> Collected data entries:
* * * * * * * * *

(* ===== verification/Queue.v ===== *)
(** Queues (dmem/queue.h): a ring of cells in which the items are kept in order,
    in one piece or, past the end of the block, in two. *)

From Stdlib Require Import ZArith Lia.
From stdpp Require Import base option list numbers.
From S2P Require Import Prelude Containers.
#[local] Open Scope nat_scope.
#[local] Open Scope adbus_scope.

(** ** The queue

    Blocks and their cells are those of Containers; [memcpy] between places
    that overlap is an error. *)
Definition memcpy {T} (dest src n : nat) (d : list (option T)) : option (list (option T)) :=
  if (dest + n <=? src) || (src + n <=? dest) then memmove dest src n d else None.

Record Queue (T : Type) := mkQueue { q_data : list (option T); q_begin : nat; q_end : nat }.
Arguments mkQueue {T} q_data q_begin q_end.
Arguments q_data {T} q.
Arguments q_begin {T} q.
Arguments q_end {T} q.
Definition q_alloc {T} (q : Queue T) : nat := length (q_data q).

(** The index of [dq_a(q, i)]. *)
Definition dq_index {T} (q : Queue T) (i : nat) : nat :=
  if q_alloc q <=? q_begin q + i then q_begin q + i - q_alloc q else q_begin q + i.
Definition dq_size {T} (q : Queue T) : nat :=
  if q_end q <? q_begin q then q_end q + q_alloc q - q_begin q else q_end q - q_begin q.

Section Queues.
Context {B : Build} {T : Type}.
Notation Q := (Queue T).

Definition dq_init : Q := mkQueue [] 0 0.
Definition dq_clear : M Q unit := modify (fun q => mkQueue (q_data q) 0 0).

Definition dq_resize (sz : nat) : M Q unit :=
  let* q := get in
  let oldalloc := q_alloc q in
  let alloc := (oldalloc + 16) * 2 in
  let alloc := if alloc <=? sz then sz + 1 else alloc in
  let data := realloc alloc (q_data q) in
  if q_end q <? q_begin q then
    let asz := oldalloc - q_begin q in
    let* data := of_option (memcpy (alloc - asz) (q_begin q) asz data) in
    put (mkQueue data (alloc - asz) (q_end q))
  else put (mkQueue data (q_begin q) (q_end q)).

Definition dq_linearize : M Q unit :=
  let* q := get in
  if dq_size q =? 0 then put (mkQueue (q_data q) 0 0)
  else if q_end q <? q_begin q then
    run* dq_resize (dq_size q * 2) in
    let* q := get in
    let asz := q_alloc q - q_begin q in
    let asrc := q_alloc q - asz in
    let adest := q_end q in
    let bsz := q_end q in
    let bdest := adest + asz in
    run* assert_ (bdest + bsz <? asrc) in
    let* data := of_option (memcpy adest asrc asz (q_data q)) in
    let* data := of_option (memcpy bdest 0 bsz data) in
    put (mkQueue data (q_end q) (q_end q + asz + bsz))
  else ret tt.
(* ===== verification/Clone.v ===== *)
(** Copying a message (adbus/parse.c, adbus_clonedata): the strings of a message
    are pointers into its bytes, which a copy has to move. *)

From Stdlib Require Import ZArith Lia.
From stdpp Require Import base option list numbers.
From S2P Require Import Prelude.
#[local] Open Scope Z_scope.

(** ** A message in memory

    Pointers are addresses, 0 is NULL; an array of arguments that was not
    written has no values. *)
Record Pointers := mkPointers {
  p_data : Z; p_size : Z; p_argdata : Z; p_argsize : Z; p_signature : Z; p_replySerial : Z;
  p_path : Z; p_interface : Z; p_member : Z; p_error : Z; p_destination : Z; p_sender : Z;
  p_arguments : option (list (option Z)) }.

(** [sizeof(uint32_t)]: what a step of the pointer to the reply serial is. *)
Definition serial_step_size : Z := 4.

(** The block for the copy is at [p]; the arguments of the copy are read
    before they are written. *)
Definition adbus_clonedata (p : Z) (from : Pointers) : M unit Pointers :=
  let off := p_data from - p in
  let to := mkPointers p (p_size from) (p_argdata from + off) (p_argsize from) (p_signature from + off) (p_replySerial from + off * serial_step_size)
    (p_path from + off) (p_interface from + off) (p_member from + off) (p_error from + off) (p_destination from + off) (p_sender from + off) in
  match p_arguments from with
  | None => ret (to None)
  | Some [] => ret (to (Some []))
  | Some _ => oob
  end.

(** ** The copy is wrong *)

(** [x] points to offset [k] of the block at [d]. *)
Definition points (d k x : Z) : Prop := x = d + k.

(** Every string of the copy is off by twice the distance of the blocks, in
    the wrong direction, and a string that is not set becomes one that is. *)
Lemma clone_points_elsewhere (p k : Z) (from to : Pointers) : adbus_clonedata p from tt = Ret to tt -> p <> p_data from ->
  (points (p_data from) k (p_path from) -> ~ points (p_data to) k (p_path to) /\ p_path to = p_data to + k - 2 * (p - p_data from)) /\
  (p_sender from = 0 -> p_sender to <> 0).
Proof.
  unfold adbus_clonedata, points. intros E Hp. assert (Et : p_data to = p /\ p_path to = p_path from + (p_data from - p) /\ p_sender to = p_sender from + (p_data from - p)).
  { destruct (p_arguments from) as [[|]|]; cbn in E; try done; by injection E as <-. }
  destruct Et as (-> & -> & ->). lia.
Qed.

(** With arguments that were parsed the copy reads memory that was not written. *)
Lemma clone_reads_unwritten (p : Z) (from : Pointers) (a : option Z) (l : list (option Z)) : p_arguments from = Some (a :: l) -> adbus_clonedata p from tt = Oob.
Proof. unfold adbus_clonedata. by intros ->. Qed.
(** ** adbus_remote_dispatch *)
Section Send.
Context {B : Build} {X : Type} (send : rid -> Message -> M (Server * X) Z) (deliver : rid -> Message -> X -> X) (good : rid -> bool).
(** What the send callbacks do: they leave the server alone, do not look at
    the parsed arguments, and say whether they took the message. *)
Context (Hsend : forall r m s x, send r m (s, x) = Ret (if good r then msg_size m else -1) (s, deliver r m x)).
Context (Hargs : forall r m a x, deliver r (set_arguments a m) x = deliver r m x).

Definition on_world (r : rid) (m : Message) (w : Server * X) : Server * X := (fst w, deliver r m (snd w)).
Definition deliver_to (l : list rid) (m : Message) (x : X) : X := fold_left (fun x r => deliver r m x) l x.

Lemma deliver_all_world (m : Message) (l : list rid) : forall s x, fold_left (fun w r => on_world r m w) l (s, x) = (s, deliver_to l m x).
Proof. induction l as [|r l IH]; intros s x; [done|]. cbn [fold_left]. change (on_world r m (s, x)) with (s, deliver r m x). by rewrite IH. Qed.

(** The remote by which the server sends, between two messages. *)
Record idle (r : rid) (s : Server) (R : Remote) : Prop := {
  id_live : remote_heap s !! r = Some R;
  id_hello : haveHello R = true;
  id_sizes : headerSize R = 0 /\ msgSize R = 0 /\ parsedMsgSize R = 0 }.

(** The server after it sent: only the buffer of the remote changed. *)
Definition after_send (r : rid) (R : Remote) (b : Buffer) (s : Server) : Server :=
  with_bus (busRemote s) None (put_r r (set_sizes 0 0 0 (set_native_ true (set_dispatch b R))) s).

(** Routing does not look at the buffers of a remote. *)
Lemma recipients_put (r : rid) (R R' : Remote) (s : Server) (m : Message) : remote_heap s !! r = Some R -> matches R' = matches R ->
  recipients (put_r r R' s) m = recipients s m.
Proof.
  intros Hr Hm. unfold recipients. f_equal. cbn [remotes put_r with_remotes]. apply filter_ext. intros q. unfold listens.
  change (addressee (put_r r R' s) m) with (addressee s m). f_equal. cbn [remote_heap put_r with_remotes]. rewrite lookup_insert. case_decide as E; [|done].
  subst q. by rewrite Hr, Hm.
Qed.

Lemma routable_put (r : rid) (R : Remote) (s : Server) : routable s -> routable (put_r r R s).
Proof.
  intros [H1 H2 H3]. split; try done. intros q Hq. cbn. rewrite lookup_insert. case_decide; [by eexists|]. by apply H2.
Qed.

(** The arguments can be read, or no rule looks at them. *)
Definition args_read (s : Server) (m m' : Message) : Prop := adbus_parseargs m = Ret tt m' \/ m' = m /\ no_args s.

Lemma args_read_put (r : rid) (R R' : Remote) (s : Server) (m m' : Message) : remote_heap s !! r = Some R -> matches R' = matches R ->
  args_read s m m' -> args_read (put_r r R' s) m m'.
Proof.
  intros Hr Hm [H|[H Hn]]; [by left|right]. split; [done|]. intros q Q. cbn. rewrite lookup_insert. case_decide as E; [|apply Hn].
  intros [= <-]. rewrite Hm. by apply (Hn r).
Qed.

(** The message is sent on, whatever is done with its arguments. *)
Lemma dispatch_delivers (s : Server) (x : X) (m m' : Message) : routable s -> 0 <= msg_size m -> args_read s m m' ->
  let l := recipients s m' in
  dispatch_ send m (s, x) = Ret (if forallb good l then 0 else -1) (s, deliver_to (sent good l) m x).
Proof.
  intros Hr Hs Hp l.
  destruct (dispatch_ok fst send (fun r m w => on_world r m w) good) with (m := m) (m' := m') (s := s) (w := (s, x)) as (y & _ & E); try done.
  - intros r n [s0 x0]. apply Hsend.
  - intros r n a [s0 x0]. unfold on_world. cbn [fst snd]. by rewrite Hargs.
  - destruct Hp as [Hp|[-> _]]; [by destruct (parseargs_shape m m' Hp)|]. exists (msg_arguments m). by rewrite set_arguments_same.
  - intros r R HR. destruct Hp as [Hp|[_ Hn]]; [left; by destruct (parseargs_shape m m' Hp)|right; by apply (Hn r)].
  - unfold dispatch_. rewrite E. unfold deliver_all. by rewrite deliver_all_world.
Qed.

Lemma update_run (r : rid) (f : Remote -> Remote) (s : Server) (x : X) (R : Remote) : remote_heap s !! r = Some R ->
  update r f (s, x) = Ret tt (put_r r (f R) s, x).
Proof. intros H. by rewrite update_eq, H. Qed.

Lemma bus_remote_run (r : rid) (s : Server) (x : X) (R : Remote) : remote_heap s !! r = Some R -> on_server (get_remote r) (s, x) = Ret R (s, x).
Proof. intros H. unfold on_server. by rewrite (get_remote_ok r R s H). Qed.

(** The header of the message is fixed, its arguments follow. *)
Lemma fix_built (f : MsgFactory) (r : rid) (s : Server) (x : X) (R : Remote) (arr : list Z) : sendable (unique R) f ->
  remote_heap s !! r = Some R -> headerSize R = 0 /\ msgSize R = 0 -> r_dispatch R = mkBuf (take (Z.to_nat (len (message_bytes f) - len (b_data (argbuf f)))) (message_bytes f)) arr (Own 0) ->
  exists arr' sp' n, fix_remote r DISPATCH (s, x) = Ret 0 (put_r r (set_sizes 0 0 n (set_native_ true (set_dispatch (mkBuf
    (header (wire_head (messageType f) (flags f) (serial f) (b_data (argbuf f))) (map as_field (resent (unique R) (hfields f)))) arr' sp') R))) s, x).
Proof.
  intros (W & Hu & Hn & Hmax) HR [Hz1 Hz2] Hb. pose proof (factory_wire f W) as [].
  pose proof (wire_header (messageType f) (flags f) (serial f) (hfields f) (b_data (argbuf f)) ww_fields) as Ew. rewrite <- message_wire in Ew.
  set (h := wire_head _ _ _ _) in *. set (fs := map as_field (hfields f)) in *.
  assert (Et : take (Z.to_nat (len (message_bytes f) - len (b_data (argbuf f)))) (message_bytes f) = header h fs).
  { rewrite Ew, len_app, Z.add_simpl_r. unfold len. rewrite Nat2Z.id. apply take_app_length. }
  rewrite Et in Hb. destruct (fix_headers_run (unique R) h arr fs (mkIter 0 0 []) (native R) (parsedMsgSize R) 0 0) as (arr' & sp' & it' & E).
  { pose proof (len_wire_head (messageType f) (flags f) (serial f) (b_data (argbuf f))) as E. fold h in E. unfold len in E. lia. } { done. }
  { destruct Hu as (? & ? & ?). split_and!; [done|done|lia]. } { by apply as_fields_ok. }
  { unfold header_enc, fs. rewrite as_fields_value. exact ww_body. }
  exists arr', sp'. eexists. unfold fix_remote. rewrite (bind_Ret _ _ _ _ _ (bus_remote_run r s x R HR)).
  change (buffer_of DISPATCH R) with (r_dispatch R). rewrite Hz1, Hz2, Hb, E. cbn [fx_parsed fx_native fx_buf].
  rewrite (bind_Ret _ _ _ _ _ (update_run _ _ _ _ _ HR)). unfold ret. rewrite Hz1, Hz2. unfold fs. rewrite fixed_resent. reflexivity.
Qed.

* * * * * * * * *

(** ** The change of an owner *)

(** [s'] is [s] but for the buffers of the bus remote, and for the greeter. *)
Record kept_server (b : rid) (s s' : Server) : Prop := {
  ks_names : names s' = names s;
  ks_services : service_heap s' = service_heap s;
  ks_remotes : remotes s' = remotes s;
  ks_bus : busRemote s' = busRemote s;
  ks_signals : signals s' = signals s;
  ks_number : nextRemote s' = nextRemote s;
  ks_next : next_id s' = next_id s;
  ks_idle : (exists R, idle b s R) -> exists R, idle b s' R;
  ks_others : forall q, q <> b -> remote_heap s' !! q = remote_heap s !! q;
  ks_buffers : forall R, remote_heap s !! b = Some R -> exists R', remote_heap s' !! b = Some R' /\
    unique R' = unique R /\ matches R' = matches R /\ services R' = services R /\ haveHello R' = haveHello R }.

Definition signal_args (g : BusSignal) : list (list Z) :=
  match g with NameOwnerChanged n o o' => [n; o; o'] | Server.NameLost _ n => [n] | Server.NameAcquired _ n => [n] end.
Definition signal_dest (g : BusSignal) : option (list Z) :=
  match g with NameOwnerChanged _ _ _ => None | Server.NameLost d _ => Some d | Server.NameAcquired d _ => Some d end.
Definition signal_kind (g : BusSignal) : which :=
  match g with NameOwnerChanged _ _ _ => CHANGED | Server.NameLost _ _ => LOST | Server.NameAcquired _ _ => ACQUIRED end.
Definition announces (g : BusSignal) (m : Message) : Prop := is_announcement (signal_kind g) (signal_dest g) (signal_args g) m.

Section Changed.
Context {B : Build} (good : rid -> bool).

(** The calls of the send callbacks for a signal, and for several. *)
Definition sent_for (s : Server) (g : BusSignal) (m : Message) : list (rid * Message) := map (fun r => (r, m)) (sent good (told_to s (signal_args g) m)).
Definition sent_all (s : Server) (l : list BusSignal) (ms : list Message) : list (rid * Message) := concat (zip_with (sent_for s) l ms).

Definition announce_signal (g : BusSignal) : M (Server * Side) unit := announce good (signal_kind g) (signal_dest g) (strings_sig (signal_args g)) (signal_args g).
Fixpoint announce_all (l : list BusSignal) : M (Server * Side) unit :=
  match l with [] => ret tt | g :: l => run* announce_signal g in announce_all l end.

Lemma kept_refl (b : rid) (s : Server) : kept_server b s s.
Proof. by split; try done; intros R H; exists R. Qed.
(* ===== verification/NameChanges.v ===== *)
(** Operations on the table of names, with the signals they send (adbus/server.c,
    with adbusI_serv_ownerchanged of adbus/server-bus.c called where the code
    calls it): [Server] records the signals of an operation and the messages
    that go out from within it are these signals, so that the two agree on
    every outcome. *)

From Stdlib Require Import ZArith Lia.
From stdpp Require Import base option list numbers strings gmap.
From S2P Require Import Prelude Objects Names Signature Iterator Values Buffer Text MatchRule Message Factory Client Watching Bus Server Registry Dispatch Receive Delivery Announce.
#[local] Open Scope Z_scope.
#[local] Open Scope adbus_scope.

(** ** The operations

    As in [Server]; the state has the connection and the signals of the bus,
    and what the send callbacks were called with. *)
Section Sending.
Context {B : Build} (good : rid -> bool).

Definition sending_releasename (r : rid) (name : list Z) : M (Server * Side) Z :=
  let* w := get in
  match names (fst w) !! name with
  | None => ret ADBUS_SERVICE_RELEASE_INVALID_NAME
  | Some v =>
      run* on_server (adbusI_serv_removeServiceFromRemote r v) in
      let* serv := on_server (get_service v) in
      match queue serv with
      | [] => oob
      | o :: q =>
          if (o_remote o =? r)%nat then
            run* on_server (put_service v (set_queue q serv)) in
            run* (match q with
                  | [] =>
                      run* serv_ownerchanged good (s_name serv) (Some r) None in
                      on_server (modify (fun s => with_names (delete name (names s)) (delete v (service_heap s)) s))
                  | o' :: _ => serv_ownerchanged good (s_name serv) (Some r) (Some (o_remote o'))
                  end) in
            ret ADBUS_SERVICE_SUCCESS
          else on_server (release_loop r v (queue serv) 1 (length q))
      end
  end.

* * * * * * * * *

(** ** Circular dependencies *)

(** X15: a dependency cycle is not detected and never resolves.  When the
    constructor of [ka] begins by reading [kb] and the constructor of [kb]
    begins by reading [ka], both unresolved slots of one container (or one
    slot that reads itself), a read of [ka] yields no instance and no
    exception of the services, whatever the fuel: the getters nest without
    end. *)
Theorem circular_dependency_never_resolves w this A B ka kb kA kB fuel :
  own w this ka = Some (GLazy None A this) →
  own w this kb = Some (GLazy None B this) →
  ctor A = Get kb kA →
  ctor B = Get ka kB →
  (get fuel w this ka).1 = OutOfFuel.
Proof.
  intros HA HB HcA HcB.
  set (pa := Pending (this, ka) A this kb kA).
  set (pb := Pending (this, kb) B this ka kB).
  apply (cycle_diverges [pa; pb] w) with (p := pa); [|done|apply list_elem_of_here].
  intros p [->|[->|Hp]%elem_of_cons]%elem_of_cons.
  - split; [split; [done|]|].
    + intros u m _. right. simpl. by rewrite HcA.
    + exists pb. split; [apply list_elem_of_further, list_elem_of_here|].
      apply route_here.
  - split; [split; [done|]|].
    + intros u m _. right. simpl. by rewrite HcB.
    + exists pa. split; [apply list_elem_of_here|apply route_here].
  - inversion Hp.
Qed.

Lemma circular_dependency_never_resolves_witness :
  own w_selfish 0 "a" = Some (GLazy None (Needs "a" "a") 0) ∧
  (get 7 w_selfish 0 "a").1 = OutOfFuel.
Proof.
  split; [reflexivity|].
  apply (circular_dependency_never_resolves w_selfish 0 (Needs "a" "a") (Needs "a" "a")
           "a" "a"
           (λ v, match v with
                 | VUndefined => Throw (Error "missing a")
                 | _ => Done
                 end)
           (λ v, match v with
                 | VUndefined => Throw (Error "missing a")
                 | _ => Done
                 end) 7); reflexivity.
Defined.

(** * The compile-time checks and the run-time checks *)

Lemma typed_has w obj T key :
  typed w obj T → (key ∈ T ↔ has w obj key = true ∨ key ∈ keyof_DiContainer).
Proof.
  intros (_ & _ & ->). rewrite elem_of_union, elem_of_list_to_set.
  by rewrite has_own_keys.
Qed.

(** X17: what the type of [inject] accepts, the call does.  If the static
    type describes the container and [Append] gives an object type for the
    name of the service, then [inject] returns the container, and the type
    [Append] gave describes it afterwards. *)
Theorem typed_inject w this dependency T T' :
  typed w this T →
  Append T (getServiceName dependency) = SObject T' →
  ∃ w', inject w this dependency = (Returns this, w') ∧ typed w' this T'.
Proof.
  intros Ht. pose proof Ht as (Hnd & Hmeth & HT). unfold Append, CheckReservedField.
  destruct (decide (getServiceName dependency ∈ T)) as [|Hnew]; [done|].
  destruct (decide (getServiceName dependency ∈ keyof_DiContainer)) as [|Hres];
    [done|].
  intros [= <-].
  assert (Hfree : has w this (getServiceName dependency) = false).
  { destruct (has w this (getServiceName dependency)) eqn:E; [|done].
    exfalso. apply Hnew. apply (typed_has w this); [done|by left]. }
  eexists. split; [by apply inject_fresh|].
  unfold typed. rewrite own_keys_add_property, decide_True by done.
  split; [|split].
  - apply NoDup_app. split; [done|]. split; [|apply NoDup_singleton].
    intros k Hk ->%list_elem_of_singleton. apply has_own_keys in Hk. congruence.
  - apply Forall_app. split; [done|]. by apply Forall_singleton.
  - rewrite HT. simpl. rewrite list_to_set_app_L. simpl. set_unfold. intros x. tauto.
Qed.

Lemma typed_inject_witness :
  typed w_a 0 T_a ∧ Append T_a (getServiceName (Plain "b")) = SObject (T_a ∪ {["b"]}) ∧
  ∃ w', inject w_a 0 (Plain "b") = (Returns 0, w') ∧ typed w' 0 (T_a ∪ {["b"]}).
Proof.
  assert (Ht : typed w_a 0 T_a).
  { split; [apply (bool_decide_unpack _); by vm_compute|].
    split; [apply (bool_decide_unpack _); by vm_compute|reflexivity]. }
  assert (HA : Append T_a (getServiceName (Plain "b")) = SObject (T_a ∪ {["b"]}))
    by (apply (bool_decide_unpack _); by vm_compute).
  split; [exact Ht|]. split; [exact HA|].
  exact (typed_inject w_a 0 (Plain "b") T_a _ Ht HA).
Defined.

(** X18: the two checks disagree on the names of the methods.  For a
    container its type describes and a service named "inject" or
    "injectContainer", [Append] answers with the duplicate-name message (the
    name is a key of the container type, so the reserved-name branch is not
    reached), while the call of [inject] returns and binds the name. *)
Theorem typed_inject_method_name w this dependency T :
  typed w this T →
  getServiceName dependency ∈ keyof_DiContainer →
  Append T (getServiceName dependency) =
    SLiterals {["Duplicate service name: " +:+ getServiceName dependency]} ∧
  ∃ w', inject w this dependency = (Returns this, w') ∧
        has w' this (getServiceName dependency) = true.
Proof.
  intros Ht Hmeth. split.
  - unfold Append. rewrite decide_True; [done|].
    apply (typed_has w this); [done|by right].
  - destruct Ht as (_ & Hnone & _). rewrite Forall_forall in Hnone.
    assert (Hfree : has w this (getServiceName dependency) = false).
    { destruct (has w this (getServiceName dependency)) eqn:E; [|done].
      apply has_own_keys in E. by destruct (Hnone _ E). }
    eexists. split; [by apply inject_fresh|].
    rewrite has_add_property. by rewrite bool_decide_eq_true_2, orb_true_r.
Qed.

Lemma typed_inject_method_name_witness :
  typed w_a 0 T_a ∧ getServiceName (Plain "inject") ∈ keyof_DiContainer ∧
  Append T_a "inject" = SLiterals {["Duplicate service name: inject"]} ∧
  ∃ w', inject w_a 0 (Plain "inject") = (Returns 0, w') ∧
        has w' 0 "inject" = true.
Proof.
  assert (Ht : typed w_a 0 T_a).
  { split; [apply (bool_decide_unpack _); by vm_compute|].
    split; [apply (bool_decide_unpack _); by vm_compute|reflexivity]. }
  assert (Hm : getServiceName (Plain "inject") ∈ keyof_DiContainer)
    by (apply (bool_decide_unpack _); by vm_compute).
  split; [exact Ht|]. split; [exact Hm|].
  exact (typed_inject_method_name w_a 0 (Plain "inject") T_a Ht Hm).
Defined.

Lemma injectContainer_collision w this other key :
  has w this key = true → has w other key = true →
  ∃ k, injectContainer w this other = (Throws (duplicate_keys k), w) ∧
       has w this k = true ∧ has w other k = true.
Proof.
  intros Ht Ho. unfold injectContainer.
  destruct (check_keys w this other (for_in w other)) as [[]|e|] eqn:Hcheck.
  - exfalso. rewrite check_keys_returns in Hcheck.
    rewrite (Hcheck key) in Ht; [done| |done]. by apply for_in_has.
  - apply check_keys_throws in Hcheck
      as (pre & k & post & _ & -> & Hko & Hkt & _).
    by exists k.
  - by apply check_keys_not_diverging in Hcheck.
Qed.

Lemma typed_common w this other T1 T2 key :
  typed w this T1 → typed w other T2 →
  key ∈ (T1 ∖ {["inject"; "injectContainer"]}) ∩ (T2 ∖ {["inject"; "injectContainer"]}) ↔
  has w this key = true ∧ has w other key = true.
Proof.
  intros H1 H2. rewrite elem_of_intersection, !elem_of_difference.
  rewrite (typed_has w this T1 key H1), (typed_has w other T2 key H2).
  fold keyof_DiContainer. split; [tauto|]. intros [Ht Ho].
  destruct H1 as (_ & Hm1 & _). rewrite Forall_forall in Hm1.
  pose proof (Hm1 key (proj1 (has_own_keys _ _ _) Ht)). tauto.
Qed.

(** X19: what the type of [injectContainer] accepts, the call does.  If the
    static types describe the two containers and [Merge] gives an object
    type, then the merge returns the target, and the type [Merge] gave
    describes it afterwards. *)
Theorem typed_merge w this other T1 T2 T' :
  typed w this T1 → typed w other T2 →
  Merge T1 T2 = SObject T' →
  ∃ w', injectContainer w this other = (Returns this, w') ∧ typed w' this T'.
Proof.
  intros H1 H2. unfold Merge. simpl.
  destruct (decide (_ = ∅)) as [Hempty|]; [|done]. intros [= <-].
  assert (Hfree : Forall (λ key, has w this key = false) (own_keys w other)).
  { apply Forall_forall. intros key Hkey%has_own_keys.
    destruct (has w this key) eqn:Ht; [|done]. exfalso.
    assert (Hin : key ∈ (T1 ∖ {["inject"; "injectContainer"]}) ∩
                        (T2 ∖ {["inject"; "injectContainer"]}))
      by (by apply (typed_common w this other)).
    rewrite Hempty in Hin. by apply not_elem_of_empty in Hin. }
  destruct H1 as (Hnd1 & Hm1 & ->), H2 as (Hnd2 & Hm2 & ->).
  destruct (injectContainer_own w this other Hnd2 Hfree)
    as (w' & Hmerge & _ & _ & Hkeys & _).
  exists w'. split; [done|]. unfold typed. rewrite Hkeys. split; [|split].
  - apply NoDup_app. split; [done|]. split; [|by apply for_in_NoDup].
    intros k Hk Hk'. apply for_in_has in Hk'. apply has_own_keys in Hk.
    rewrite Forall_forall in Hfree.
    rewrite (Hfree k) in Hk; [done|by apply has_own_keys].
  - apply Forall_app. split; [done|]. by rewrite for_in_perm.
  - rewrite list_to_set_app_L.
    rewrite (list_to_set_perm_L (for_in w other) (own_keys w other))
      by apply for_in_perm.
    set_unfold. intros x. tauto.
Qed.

* * * * * * * * *

> Required action: Reproduce each line of the data containing the word "called".

> Answer for this exercise:
    with adbusI_serv_ownerchanged of adbus/server-bus.c called where the code
    and what the send callbacks were called with. *)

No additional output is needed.